An Effect describes a computation that needs an environment. A Layer describes how to build part of that environment.

Think of it this way:

Effect<User, DbError, Database>
  └── "I need a Database to produce a User"

Layer<Database, ConfigError, Config>
  └── "I need a Config to produce a Database"

They're complementary. Effects declare their needs; Layers declare how to satisfy them.

The Layer Type

#![allow(unused)]
fn main() {
// Layer<Output, Error, Input>
//        │       │      └── What I need to build
//        │       └───────── What can go wrong while building
//        └───────────────── What I produce
Layer<Tagged<DatabaseKey>, DbError, Tagged<ConfigKey>>
}

A layer that takes a Tagged<ConfigKey> and produces a Tagged<DatabaseKey>, possibly failing with DbError.

A Simple Layer

#![allow(unused)]
fn main() {
use id_effect::{Layer, LayerFn, effect, tagged};

let db_layer: Layer<Tagged<DatabaseKey>, DbError, Tagged<ConfigKey>> =
    LayerFn::new(|config: &Tagged<ConfigKey>| {
        effect! {
            let pool = ~ connect_pool(config.value().db_url());
            tagged::<DatabaseKey>(pool)
        }
    });
}

LayerFn::new wraps an effectful constructor. The closure takes the required input (the config) and returns an effect that produces the output (the database connection).

Layers as Values

Like effects, layers are lazy descriptions. Constructing a LayerFn does nothing. The actual connection only happens when the layer is built — typically at application startup or at the top of a test.

#![allow(unused)]
fn main() {
// Build the layer (runs the constructor effect)
let db: Tagged<DatabaseKey> = db_layer.build(my_config).await?;
}

Or more commonly, layers are composed and the whole graph is built at once (covered in §6.4).

The Key Insight

  • Effects are programs. They describe what to do with dependencies.
  • Layers are constructors. They describe how to build dependencies.
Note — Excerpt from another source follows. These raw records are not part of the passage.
Lemma dhcp_init_header_holds type :
  exists pkt, dhcp_init_header type = Some pkt /\ holds pkt [(DHCP_MESSAGE_TYPE, [type])] /\
    take off_options pkt = header_bytes type.
Proof.
  unfold dhcp_init_header, header_bytes. generalize (if (type =? DHCPOFFER) || (type =? DHCPACK) ||
    (type =? DHCPNAK) then BOOTREPLY else BOOTREQUEST). intros op.
  match goal with |- context [dhcp_add_option_uint8 ?p] => set (hdr := p) end.
  assert (Hh : holds hdr []).
  { split_and!; [reflexivity|constructor|]. exists (take off_options hdr), (repeat 0 387).
    split; reflexivity. }
  unfold dhcp_add_option_uint8.
  change (check_option DHCP_MESSAGE_TYPE 1 =? OPTION_UNKNOWN) with false. cbv iota.
  assert (Hpl : plain_opt (DHCP_MESSAGE_TYPE, [type])) by (split_and!; simpl; (done || lia)).
  destruct (add_binary_option_holds hdr [] (DHCP_MESSAGE_TYPE, [type]) [0; 0; 0] Hh Hpl)
    as (pkt & E & [Hp Ht]).
  exists pkt. split; [exact E|]. split; [exact Hp|]. rewrite Ht. reflexivity.
Qed.

(** ** Checksum arithmetic *)

Lemma sum_words_app n l1 l2 :
  length l1 = (2 * n)%nat -> sum_words (l1 ++ l2) = sum_words l1 + sum_words l2.
Proof.
  revert l1. induction n as [|n IH]; intros l1 H.
  - by destruct l1.
  - destruct l1 as [|a [|b l1]]; simpl in H; try lia. cbn [app sum_words].
    rewrite IH by lia. lia.
Qed.

Lemma sum_words_range_aux n : forall l,
  (length l <= n)%nat -> Forall is_byte l -> 0 <= sum_words l <= 65535 * Z.of_nat (length l).
Proof.
  induction n as [|n IH]; intros l Hn Hl.
  - destruct l; simpl in *; lia.
  - destruct l as [|a [|b l]].
    + simpl. lia.
    + apply Forall_cons_1 in Hl as [Ha _]. unfold is_byte in Ha. cbn [sum_words length]. lia.
    + apply Forall_cons_1 in Hl as [Ha Hl]. apply Forall_cons_1 in Hl as [Hb Hl].
      unfold is_byte in *. cbn [sum_words length] in *. specialize (IH l ltac:(lia) Hl). lia.
Qed.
When you call .provide_layer(some_layer), you're saying: "use this Layer's output to satisfy this Effect's R." The Layer builds the dependency; the Effect consumes it.
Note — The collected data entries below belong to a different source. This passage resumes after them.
(* ===== verification/DhcpServer.v ===== *)
(** * The DHCP server of tethering mode (gdhcp/server.c)

    The lease table is kept as the code keeps it: the leases are objects in a
    store, a list of pointers ordered by expiry and a hash table from addresses
    to pointers refer to the same objects.  Replies, calls of the saved
    callbacks and the leases handed to the save function are outputs; the
    clock and the success of allocations are inputs. *)

From S2P Require Import Prelude Inet Effects Glib Buffer DhcpPacket DhcpFrame.
From stdpp Require Import list.
Open Scope Z_scope.
Import DhcpPacket DhcpFrame.

Module DhcpServer.

Definition DEFAULT_DHCP_LEASE_SEC : Z := 8 * 60 * 60.
Definition OFFER_TIME : Z := 5 * 60.
Definition INADDR_BROADCAST : Z := 0xffffffff.
Definition ETH_ALEN : nat := 6.
Definition MAC_BCAST_ADDR : list Z := repeat 0xff ETH_ALEN.
Definition MAC_ANY_ADDR : list Z := repeat 0 ETH_ALEN.

(** ** Data *)

Record dhcp_lease := mk_lease {
  expire : Z;             (** [time_t] *)
  lease_nip : Z;          (** host byte order *)
  lease_mac : list Z;
}.

Definition ptr := positive.

Record lease_table := mk_table {
  lease_list : list ptr;
  nip_lease_hash : gmap Z ptr;
  heap : gmap ptr dhcp_lease;
  next_ptr : ptr;
}.

Record GDHCPServer := mk_server {
  ref_count : Z;
  started : bool;
  start_ip : Z;
  end_ip : Z;
  server_nip : Z;         (** network byte order *)
  lease_seconds : Z;
  listener_watch : bool;
  leases : lease_table;
  option_hash : gmap Z string;
  save_lease_func : bool;
  lease_added_cb : bool;
}.

(** The clock and the allocator during one call. *)
Record env := mk_env { now : Z; alloc_ok : bool }.

Inductive output :=
  | SendRaw (pkt : list Z) (source_ip dest_ip : Z) (dest_arp : list Z)
  | LeaseAdded (chaddr : list Z) (yiaddr : Z)
  | SaveLease (mac : list Z) (nip expire : Z).

Definition server_prog (A : Type) : Type := pprog GDHCPServer output A.

Definition set_leases (t : lease_table) (s : GDHCPServer) : GDHCPServer :=
  mk_server (ref_count s) (started s) (start_ip s) (end_ip s) (server_nip s)
    (lease_seconds s) (listener_watch s) t (option_hash s) (save_lease_func s)
    (lease_added_cb s).

(** ** The lease table *)

(** [memcmp] and [memcpy] of hardware addresses take [ETH_ALEN] bytes. *)
Definition mac_of (mac : list Z) : list Z := take ETH_ALEN mac.

Definition find_lease_by_mac (t : lease_table) (mac : list Z) : option ptr :=
  find (fun p => match heap t !! p with
                 | Some l => bytes_eqb (lease_mac l) (mac_of mac)
                 | None => false
                 end) (lease_list t).

(** Unlink a lease from the list and an address from the hash table. *)
Definition unlink (p : ptr) (nip : Z) (t : lease_table) : lease_table :=
  mk_table (g_list_remove p (lease_list t)) (delete nip (nip_lease_hash t)) (heap t)
    (next_ptr t).

Definition lease_nip_of (t : lease_table) (p : ptr) : Z :=
  match heap t !! p with Some l => lease_nip l | None => 0 end.

(** [remove_lease], with [g_free]. *)
Definition remove_lease (p : ptr) (t : lease_table) : lease_table :=
  let t := unlink p (lease_nip_of t p) t in
  mk_table (lease_list t) (nip_lease_hash t) (delete p (heap t)) (next_ptr t).

Definition g_try_new0 (e : env) (t : lease_table) : option ptr * lease_table :=
  if alloc_ok e then
    (Some (next_ptr t),
     mk_table (lease_list t) (nip_lease_hash t)
       (<[next_ptr t := mk_lease 0 0 MAC_ANY_ADDR]> (heap t)) (Pos.succ (next_ptr t)))
  else (None, t).

(** Clear the old lease and create the new one; [nip] is [ntohl (yiaddr)]. *)
Definition get_lease (e : env) (s : GDHCPServer) (nip : Z) (mac : list Z) :
    (Z + ptr) * lease_table :=
  let t := leases s in
  if nip =? 0 then (inl (- ENXIO), t)
  else if nip <? start_ip s then (inl (- ENXIO), t)
  else if end_ip s <? nip then (inl (- ENXIO), t)
  else if bytes_eqb (mac_of mac) MAC_BCAST_ADDR then (inl (- ENXIO), t)
  else if bytes_eqb (mac_of mac) MAC_ANY_ADDR then (inl (- ENXIO), t)
  else
    let by_mac := find_lease_by_mac t mac in
    match nip_lease_hash t !! nip with
    | Some by_nip =>
        let t := unlink by_nip nip t in
        match by_mac with
        | None => (inr by_nip, t)
        | Some m => (inr by_nip, if decide (by_nip = m) then t else remove_lease m t)
        end
    | None =>
        match by_mac with
        | Some m => (inr m, unlink m (lease_nip_of t m) t)
        | None =>
            match g_try_new0 e t with
            | (None, t) => (inl (- ENOMEM), t)
            | (Some p, t) => (inr p, t)
            end
        end
    end.

(** [gint] result of the comparison of two [time_t]. *)
Definition compare_expire (h : gmap ptr dhcp_lease) (a b : ptr) : Z :=
  match h !! a, h !! b with
  | Some lease1, Some lease2 => s32 (expire lease2 - expire lease1)
  | _, _ => 0
  end.

Section Leases.
Context `{GLib}.

Definition link (p : ptr) (l : dhcp_lease) (t : lease_table) : lease_table :=
  let h := <[p := l]> (heap t) in
  mk_table (g_list_insert_sorted (compare_expire h) p (lease_list t))
    (<[lease_nip l := p]> (nip_lease_hash t)) h (next_ptr t).

(** [None] when no lease was added. *)
Definition add_lease (e : env) (s : GDHCPServer) (expire : Z) (chaddr : list Z) (nip : Z) :
    option ptr * lease_table :=
  match get_lease e s nip chaddr with
  | (inl _, t) => (None, t)
  | (inr p, t) =>
      let expire := if expire =? 0 then now e + lease_seconds s else expire in
      (Some p, link p (mk_lease expire nip (mac_of chaddr)) t)
  end.

Definition find_lease_by_nip (t : lease_table) (nip : Z) : option ptr := nip_lease_hash t !! nip.

Definition is_expired_lease (e : env) (l : dhcp_lease) : bool := expire l <? now e.

(** [arp_check], which always succeeds. *)
Definition arp_check (nip : Z) : bool := true.

(** The loop over the range, from [ip_addr]; the outer [None] when it has not
    ended after [fuel] addresses. *)
Fixpoint free_nip_loop (fuel : nat) (s : GDHCPServer) (ip_addr : Z) : option (option Z) :=
  match fuel with
  | O => None
  | S fuel =>
      if end_ip s <? ip_addr then Some None
      else if (ip_addr .& 0xff) =? 0 then free_nip_loop fuel s (u32 (ip_addr + 1))
      else if (ip_addr .& 0xff) =? 0xff then free_nip_loop fuel s (u32 (ip_addr + 1))
      else
        match find_lease_by_nip (leases s) ip_addr with
        | Some _ => free_nip_loop fuel s (u32 (ip_addr + 1))
        | None =>
            if arp_check (htonl ip_addr) then Some (Some ip_addr)
            else free_nip_loop fuel s (u32 (ip_addr + 1))
        end
  end.

(** As many rounds as the range has addresses, and one to leave it. *)
Definition range_fuel (s : GDHCPServer) : nat := S (Z.to_nat (end_ip s - start_ip s + 1)).

Definition find_free_or_expired_nip (e : env) (s : GDHCPServer) : option Z :=
  match free_nip_loop (range_fuel s) s (start_ip s) with
  | None => None
  | Some (Some ip) => Some ip
  | Some None =>
      match last (lease_list (leases s)) with
      | None => Some 0
      | Some p =>
          match heap (leases s) !! p with
          | None => None
          | Some l =>
              if negb (is_expired_lease e l) then Some 0
              else if negb (arp_check (lease_nip l)) then Some 0
              else Some (lease_nip l)
          end
      end
  end.

Definition lease_set_expire (p : ptr) (exp : Z) (t : lease_table) : lease_table :=
  match heap t !! p with
  | None => t
  | Some l =>
      let list := g_list_remove p (lease_list t) in
      let h := <[p := mk_lease exp (lease_nip l) (lease_mac l)]> (heap t) in
      mk_table (g_list_insert_sorted (compare_expire h) p list) (nip_lease_hash t) h (next_ptr t)
  end.

Definition destroy_lease_table (t : lease_table) : lease_table :=
  mk_table [] ∅ (foldr (fun p h => delete p h) (heap t) (lease_list t)) (next_ptr t).

Definition check_requested_nip (e : env) (s : GDHCPServer) (requested_nip : Z) : bool :=
  if requested_nip =? 0 then false
  else if requested_nip <? start_ip s then false
  else if end_ip s <? requested_nip then false
  else
    match find_lease_by_nip (leases s) requested_nip with
    | None => true
    | Some p =>
        match heap (leases s) !! p with
        | None => true
        | Some l => negb (negb (is_expired_lease e l))
        end
    end.

(** ** Replies *)

Definition check_packet_type (pkt : list Z) (packet_len : Z) : option Z :=
  if negb (byte_at off_hlen pkt =? Z.of_nat ETH_ALEN) then Some 0
  else if negb (byte_at off_op pkt =? BOOTREQUEST) then Some 0
  else
    match get_option pkt packet_len DHCP_MESSAGE_TYPE with
    | None => None
    | Some None => Some 0
    | Some (Some off) =>
        match rd pkt off with
        | None => None
        | Some ty =>
            if ty <? DHCPDISCOVER then Some 0
            else if DHCPINFORM <? ty then Some 0
            else Some ty
        end
    end.

(** Copy of a field of the packet of the client. *)
Definition copy_field (off n : nat) (client pkt : list Z) : list Z := wr off (slice off n client) pkt.

Definition init_packet (s : GDHCPServer) (client : list Z) (type : Z) : option (list Z) :=
  pkt ← dhcp_init_header type;
  let pkt := copy_field off_xid 4 client pkt in
  let pkt := copy_field off_chaddr 16 client pkt in
  let pkt := copy_field off_flags 2 client pkt in
  let pkt := copy_field off_gateway_nip 4 client pkt in
  let pkt := copy_field off_ciaddr 4 client pkt in
  dhcp_add_option_uint32 pkt DHCP_SERVER_ID (ntohl (server_nip s)).

Definition is_address_option (code : Z) : bool :=
  (code =? DHCP_SUBNET) || (code =? DHCP_ROUTER) || (code =? DHCP_DNS_SERVER).

Definition add_option (pkt : list Z) (kv : Z * string) : option (list Z) :=
  if is_address_option kv.1 then
    match inet_aton kv.2 with
    | None => Some pkt
    | Some nip => dhcp_add_option_uint32 pkt kv.1 nip
    end
  else Some pkt.

Fixpoint add_options (pkt : list Z) (kvs : list (Z * string)) : option (list Z) :=
  match kvs with
  | [] => Some pkt
  | kv :: kvs => pkt ← add_option pkt kv; add_options pkt kvs
  end.

Definition add_server_options (s : GDHCPServer) (pkt : list Z) : option (list Z) :=
  add_options pkt (g_hash_table_foreach (option_hash s)).

(** The value of a 32-bit field as the host reads it. *)
Definition raw32 (off : nat) (pkt : list Z) : Z := htonl (field32 off pkt).

Definition chaddr_of (pkt : list Z) : list Z := slice off_chaddr 16 pkt.

Definition send_packet_to_client (pkt : list Z) : server_prog unit :=
  nip ← pget server_nip;
  if negb ((byte_at off_flags pkt .& byte_of BROADCAST_FLAG 1) =? 0) || (raw32 off_ciaddr pkt =? 0)
  then pemit (SendRaw pkt nip INADDR_BROADCAST MAC_BCAST_ADDR)
  else pemit (SendRaw pkt nip (raw32 off_ciaddr pkt) (mac_of (chaddr_of pkt))).

Definition set_yiaddr (nip : Z) (pkt : list Z) : list Z := set_field32 off_yiaddr nip pkt.

(** Run [add_lease] on the server. *)
Definition do_add_lease (e : env) (exp : Z) (chaddr : list Z) (nip : Z) :
    server_prog (option ptr) := fun s =>
  let '(r, t) := add_lease e s exp chaddr nip in Some (r, set_leases t s, []).

(** The address an offer is made for. *)
Definition offered_nip (e : env) (s : GDHCPServer) (lease : option ptr) (requested_nip : Z) :
    option Z :=
  match lease with
  | Some p => Some (lease_nip_of (leases s) p)
  | None =>
      if check_requested_nip e s requested_nip then Some requested_nip
      else find_free_or_expired_nip e s
  end.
Lifecycle and Resource Safety

Layers aren't just factories. They can also register cleanup:

#![allow(unused)]
fn main() {
LayerFn::new(|_: &Nil| {
    effect! {
        let pool = ~ connect_pool(url);
        // Register cleanup: close pool on shutdown
        ~ scope.add_finalizer(Finalizer::new(move || {
            pool.close()
        }));
        tagged::<DatabaseKey>(pool)
    }
})
}

The finalizer runs when the layer's scope is dropped — even if the application panics or a fiber is cancelled. This makes Layers the safe way to manage resources with expensive setup and teardown.

Chapter 10 covers scopes and finalizers in detail. For now, know that Layers are where you register resource lifecycles.